> **DATA RECORDS**:
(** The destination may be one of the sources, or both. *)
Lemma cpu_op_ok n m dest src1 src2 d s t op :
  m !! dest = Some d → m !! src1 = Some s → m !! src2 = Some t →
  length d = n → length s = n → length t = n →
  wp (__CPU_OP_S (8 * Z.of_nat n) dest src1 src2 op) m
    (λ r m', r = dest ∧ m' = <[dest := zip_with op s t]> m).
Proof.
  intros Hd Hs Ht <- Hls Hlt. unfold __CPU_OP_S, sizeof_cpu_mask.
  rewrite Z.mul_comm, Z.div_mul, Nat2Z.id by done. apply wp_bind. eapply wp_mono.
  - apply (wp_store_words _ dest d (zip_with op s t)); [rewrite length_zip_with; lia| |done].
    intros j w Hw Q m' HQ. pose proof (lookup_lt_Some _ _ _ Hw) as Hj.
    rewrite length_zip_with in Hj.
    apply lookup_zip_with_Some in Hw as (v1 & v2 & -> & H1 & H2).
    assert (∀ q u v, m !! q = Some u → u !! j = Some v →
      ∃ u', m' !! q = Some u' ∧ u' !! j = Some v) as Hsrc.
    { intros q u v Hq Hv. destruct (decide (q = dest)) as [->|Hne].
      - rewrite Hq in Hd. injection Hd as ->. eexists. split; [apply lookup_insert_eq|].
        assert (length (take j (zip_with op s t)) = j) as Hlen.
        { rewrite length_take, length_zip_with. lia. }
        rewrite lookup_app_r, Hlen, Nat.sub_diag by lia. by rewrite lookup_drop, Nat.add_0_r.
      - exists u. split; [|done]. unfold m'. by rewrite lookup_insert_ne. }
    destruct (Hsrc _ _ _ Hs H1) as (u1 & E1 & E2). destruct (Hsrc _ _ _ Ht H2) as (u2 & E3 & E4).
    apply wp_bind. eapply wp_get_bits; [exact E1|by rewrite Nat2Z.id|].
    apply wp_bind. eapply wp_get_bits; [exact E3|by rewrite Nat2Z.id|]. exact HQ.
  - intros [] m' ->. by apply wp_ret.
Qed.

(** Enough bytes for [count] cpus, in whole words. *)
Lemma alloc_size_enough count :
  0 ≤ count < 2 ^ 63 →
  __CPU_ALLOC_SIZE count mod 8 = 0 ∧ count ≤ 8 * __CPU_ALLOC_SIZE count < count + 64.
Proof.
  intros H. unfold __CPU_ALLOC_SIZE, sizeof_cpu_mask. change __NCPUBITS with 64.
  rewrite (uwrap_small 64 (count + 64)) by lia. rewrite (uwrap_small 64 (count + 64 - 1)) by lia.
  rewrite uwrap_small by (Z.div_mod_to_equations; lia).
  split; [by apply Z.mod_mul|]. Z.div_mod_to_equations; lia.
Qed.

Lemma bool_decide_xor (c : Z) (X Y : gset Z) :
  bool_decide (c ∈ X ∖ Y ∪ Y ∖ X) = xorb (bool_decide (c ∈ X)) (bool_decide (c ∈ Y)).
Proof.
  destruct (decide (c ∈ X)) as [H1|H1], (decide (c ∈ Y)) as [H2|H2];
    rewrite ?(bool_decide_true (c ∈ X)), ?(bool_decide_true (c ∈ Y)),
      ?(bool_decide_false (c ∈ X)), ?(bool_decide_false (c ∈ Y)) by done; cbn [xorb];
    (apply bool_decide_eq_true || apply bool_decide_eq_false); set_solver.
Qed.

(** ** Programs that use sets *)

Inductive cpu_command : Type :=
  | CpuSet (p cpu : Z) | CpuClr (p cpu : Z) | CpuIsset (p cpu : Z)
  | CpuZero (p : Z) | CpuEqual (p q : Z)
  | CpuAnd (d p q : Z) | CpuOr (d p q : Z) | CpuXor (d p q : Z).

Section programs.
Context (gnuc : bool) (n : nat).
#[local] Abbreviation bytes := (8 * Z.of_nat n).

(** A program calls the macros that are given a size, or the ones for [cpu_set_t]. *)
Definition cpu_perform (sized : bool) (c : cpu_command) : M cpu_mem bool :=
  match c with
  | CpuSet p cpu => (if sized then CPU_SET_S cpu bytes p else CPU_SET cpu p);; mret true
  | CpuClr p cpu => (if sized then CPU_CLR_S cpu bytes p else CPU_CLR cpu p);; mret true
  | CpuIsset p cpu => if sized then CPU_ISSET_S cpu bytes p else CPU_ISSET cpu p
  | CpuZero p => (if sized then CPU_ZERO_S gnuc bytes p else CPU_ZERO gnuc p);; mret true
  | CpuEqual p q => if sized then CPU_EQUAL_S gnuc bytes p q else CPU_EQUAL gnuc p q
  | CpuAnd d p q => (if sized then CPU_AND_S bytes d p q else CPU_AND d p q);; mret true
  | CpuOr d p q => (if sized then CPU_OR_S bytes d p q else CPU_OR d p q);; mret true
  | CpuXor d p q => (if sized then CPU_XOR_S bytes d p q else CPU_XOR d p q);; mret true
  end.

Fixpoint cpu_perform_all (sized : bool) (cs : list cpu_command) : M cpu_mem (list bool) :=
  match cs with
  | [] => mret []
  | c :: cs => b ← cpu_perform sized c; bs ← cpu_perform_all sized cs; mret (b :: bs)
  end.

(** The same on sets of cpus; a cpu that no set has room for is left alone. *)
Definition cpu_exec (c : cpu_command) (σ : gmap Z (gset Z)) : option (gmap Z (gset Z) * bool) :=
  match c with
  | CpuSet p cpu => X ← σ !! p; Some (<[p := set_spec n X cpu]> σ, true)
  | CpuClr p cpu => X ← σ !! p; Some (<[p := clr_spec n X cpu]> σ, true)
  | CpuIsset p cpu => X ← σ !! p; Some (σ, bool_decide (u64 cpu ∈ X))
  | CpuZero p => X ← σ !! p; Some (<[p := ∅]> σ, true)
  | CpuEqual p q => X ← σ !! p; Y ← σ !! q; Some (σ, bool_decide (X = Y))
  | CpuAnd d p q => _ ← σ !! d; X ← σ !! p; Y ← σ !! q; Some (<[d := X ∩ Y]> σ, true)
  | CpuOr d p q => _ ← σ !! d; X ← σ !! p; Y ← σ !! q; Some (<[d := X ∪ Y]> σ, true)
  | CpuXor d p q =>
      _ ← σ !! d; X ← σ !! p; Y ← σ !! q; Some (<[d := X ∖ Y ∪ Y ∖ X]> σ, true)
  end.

> **EXERCISE INSTRUCTIONS**: Starting at the line that contains "X ∩ Y]> σ, true)", transcribe every line through the last line of the entries above, exactly, and nothing else.

> **EXPECTED ANSWER**:
  | CpuAnd d p q => _ ← σ !! d; X ← σ !! p; Y ← σ !! q; Some (<[d := X ∩ Y]> σ, true)
  | CpuOr d p q => _ ← σ !! d; X ← σ !! p; Y ← σ !! q; Some (<[d := X ∪ Y]> σ, true)
  | CpuXor d p q =>
      _ ← σ !! d; X ← σ !! p; Y ← σ !! q; Some (<[d := X ∖ Y ∪ Y ∖ X]> σ, true)
  end.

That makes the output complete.